* EXERCISE DIRECTIONS: In the material below, find the line containing "Lemma update_row_spec i" and the line containing "<$> rows d /\", then reproduce exactly both of them and every line between, and nothing else.

* MATERIAL TO PROCESS:

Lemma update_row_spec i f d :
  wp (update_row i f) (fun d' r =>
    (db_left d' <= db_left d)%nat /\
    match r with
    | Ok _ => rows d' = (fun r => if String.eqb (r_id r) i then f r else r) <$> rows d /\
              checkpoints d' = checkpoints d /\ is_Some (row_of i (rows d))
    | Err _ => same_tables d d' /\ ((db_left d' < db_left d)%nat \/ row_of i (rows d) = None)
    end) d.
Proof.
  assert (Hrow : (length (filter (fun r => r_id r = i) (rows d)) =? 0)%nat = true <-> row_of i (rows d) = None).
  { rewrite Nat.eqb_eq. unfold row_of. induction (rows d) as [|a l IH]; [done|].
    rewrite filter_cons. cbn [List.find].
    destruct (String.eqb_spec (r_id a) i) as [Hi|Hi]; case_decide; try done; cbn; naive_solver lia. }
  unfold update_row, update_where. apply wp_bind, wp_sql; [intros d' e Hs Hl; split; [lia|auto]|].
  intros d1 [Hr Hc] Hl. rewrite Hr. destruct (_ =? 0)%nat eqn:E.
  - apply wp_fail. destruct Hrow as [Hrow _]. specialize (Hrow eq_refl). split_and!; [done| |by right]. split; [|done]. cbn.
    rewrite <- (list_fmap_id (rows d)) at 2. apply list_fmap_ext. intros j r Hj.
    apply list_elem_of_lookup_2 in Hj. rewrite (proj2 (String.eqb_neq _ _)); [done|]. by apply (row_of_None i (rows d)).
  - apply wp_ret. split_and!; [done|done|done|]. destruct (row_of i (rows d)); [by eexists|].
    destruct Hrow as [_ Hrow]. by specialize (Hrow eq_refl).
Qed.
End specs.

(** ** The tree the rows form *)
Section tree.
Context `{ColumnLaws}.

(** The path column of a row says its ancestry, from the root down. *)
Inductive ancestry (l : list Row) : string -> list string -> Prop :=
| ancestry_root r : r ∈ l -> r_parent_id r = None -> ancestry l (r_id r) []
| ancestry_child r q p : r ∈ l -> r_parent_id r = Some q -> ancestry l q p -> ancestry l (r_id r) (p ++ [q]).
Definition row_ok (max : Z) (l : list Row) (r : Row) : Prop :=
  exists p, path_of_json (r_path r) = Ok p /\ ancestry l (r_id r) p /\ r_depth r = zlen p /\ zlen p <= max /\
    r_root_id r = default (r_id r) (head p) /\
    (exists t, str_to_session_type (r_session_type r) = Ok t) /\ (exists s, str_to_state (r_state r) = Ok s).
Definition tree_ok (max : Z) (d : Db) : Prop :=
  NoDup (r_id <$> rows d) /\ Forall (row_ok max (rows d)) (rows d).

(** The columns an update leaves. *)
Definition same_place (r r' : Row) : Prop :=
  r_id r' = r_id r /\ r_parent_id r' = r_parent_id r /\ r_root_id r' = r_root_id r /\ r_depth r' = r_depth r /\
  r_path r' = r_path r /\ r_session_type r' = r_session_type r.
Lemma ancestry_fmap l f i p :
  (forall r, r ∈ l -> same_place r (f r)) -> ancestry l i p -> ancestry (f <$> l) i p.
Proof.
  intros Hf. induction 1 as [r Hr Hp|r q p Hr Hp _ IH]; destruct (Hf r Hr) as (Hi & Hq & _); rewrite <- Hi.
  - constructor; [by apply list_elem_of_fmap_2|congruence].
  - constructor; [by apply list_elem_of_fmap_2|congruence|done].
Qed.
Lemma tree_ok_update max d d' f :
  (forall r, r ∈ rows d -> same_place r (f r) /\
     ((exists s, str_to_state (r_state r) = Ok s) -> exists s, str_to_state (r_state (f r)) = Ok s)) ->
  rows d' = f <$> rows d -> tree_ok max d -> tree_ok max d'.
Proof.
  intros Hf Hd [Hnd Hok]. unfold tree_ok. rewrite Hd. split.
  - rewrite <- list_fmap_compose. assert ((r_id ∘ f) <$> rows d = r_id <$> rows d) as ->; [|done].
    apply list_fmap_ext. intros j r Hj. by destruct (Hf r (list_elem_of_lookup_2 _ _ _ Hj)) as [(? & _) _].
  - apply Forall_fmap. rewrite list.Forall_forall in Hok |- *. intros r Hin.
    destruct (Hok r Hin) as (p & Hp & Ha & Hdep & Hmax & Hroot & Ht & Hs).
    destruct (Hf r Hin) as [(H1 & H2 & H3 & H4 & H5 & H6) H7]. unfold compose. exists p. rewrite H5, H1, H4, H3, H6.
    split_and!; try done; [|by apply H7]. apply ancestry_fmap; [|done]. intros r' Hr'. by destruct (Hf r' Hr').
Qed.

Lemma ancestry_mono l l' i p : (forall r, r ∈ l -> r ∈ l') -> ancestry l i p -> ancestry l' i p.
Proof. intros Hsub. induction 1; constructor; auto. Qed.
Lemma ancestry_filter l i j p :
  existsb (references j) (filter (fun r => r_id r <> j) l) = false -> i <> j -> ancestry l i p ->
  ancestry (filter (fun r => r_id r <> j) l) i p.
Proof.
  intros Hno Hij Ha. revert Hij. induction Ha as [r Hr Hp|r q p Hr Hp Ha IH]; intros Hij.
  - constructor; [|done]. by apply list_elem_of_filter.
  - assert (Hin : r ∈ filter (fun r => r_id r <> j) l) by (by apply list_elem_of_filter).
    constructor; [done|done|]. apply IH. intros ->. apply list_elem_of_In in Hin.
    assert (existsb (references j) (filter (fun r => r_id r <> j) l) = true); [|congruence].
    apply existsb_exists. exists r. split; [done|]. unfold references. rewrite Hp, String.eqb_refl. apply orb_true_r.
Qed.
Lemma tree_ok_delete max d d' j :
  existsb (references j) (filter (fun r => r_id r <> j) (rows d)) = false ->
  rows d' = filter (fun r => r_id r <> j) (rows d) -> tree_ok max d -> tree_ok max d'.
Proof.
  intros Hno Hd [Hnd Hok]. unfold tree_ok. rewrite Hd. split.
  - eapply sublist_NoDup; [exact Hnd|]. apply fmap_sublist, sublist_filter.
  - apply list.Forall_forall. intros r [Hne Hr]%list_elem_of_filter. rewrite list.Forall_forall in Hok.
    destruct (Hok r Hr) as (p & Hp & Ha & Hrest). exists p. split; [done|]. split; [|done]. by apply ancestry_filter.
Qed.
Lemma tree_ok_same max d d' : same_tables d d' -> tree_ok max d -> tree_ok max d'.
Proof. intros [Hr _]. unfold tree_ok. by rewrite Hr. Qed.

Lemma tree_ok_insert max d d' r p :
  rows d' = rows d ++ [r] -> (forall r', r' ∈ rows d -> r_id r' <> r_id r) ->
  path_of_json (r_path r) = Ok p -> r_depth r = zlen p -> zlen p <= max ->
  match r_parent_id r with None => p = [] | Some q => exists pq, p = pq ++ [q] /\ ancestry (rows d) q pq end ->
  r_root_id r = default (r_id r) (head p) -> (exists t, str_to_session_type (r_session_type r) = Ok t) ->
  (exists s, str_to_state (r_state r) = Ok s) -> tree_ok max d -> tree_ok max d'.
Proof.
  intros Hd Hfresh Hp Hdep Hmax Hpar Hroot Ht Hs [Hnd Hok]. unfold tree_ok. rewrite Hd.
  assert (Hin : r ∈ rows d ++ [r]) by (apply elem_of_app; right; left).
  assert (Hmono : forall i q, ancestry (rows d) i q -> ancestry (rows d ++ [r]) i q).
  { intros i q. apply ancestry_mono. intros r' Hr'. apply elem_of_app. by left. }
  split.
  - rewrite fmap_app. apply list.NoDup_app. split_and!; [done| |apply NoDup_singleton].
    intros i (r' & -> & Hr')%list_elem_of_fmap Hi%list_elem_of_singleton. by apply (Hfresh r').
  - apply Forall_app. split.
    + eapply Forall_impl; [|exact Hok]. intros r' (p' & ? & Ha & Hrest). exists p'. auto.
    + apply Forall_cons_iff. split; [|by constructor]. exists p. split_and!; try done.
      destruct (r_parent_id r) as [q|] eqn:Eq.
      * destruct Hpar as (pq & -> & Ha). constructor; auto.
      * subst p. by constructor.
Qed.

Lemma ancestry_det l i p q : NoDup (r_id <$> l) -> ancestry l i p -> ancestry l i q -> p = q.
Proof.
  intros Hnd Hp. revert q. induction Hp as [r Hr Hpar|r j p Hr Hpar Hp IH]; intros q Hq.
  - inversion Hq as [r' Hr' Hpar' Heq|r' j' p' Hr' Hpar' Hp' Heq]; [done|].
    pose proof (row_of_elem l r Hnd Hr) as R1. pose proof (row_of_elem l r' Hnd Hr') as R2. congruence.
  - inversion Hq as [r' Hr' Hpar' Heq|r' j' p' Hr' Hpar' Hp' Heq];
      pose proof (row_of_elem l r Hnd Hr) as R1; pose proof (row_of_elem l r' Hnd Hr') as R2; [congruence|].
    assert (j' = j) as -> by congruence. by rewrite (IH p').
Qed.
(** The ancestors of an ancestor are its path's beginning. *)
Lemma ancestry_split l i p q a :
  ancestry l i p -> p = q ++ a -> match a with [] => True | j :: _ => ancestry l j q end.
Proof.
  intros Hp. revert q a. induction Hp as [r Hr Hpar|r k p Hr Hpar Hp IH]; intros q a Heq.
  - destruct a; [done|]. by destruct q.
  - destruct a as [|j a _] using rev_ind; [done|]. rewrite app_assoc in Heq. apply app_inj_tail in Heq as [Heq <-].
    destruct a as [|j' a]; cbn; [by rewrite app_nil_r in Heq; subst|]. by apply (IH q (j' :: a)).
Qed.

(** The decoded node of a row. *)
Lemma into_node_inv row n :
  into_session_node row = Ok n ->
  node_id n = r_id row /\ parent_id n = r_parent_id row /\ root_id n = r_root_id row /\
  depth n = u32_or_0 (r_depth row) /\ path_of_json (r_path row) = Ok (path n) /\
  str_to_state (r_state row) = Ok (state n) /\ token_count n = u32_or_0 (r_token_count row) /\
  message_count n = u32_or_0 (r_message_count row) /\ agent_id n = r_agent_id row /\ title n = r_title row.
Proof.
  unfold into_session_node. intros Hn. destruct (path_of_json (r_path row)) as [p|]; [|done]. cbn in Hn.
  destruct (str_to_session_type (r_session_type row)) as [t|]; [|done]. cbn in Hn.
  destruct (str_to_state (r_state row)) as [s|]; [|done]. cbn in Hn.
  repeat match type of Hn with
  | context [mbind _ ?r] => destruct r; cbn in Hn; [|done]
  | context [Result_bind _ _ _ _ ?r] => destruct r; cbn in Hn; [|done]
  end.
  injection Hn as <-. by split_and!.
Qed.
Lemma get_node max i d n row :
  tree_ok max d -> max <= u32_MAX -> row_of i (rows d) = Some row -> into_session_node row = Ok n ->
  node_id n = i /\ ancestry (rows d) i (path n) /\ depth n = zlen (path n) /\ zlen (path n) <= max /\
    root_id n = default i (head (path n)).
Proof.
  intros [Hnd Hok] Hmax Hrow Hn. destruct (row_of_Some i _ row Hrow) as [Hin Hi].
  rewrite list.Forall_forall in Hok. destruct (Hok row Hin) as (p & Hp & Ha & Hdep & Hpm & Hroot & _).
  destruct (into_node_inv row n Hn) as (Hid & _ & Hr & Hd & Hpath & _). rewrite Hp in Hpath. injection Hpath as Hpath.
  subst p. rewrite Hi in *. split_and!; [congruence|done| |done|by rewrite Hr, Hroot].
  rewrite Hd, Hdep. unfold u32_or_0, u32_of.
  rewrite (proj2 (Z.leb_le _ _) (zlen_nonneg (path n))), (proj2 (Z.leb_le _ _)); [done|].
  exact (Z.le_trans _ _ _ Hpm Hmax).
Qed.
* * *
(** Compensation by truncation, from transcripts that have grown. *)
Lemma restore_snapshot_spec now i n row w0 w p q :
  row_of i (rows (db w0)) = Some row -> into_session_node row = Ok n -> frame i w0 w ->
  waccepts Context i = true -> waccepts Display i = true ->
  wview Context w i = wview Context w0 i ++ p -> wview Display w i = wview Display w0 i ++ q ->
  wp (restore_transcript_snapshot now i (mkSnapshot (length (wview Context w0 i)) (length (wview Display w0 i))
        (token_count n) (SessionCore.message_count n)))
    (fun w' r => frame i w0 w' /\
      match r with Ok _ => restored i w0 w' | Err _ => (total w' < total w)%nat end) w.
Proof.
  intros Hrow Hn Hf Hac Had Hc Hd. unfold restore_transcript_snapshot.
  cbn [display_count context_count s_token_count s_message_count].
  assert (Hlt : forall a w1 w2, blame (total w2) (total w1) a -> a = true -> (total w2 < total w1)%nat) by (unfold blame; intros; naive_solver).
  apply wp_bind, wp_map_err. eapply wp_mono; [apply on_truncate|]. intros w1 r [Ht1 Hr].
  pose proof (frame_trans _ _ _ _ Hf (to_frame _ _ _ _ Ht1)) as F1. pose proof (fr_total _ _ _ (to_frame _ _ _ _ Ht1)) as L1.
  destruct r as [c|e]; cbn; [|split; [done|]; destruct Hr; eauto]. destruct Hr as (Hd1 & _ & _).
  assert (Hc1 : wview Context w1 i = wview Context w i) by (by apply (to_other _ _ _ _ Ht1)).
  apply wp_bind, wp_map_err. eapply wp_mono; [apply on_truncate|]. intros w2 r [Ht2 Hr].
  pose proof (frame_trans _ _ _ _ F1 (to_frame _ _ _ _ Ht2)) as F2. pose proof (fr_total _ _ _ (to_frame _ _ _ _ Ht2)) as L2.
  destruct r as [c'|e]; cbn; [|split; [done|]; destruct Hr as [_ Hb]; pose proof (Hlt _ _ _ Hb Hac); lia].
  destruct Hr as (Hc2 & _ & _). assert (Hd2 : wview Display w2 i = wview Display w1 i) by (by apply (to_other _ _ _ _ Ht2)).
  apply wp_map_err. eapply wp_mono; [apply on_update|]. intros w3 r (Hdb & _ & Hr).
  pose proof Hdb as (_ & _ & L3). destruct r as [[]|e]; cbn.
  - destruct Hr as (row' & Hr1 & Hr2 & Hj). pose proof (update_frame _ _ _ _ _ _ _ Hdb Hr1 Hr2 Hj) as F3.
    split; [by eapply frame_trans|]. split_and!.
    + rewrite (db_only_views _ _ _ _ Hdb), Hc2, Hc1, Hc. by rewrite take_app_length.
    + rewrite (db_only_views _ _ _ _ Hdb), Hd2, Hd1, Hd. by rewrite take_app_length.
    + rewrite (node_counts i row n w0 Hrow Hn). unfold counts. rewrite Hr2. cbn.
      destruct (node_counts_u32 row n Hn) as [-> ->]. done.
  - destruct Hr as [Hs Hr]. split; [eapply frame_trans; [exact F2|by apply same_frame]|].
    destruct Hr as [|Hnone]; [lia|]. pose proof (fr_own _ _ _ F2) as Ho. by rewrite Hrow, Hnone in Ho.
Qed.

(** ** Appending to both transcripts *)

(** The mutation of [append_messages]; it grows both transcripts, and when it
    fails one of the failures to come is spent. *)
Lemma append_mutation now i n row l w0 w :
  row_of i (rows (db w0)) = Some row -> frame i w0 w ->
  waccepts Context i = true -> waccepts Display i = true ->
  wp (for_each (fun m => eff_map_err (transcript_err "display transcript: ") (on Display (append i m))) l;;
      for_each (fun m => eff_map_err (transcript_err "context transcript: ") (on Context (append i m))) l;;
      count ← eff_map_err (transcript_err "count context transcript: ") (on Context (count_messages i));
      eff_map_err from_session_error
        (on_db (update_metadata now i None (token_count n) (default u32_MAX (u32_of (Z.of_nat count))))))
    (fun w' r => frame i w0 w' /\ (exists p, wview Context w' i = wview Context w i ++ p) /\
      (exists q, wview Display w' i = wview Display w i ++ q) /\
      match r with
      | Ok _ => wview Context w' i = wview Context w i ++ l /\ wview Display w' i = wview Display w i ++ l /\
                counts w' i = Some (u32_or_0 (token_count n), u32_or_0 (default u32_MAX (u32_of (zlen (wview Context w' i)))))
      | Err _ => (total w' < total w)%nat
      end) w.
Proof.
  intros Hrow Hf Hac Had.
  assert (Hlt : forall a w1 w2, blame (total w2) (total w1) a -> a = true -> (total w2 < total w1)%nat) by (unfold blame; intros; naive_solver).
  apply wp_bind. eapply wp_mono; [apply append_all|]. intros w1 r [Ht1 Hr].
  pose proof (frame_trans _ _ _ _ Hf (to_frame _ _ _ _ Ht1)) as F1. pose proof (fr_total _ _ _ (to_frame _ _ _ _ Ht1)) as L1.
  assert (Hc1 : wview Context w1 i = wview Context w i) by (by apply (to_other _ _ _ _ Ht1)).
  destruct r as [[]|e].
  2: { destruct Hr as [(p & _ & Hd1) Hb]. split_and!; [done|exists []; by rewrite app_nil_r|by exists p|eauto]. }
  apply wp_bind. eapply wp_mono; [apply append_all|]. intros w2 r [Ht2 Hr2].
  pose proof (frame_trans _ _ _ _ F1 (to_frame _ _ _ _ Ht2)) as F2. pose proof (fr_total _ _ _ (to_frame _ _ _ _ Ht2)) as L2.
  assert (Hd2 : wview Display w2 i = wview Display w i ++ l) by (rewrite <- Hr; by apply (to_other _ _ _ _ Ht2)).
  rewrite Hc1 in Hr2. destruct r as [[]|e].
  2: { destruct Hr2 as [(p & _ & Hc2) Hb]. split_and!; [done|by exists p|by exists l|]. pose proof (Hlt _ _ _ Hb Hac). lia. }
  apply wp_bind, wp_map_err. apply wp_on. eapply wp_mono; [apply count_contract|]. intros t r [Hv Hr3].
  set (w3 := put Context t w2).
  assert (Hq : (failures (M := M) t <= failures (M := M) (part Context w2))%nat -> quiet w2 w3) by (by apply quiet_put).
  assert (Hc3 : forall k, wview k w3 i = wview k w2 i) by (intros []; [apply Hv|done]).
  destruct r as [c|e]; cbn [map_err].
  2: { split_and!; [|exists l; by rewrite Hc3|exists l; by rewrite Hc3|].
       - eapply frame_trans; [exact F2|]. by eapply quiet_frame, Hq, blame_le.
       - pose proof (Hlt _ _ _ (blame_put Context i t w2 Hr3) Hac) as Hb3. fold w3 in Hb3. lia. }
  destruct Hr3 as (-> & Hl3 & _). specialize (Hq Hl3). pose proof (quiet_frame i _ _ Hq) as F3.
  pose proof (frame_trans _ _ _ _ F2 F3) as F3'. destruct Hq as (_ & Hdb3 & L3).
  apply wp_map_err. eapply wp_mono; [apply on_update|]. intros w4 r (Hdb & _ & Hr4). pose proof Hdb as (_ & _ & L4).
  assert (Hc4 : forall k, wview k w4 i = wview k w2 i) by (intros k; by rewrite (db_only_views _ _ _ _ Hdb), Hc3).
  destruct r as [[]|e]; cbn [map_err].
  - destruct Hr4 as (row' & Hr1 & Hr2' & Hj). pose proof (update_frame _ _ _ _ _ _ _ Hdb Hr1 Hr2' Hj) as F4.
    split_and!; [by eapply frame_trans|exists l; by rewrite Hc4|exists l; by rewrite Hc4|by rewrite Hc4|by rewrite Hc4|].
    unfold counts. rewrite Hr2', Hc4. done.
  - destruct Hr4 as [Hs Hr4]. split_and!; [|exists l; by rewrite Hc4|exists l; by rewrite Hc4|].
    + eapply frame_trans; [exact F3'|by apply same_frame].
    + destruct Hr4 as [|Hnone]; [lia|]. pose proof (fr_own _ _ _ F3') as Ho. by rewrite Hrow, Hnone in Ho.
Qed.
==
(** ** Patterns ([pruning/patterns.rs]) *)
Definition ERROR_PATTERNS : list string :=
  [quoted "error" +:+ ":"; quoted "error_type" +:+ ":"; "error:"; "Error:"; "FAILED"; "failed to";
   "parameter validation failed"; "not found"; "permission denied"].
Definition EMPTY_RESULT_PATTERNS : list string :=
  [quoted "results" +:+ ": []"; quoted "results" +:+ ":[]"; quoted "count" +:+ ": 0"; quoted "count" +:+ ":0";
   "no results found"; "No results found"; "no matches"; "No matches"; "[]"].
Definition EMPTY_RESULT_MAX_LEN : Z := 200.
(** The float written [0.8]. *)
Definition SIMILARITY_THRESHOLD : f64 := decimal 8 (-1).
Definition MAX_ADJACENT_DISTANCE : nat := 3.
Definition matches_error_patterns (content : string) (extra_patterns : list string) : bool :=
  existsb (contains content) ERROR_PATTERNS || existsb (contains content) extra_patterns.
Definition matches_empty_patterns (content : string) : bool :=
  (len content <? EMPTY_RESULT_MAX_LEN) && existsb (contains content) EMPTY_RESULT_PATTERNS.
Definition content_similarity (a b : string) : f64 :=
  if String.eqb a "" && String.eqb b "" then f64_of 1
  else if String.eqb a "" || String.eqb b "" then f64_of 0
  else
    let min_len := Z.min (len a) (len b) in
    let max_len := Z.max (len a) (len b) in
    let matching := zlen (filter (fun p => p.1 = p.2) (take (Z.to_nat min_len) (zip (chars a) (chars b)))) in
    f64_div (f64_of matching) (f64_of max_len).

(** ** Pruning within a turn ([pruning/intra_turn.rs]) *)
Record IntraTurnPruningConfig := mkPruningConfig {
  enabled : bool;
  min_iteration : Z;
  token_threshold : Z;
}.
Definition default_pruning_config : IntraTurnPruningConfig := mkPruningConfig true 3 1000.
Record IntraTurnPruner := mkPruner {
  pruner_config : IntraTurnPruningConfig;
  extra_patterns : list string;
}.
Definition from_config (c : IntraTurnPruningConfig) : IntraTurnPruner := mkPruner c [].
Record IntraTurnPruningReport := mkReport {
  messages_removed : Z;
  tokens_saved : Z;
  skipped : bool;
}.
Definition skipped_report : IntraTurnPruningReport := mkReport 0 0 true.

* RESPONSE BOX:
Lemma update_row_spec i f d :
  wp (update_row i f) (fun d' r =>
    (db_left d' <= db_left d)%nat /\
    match r with
    | Ok _ => rows d' = (fun r => if String.eqb (r_id r) i then f r else r) <$> rows d /\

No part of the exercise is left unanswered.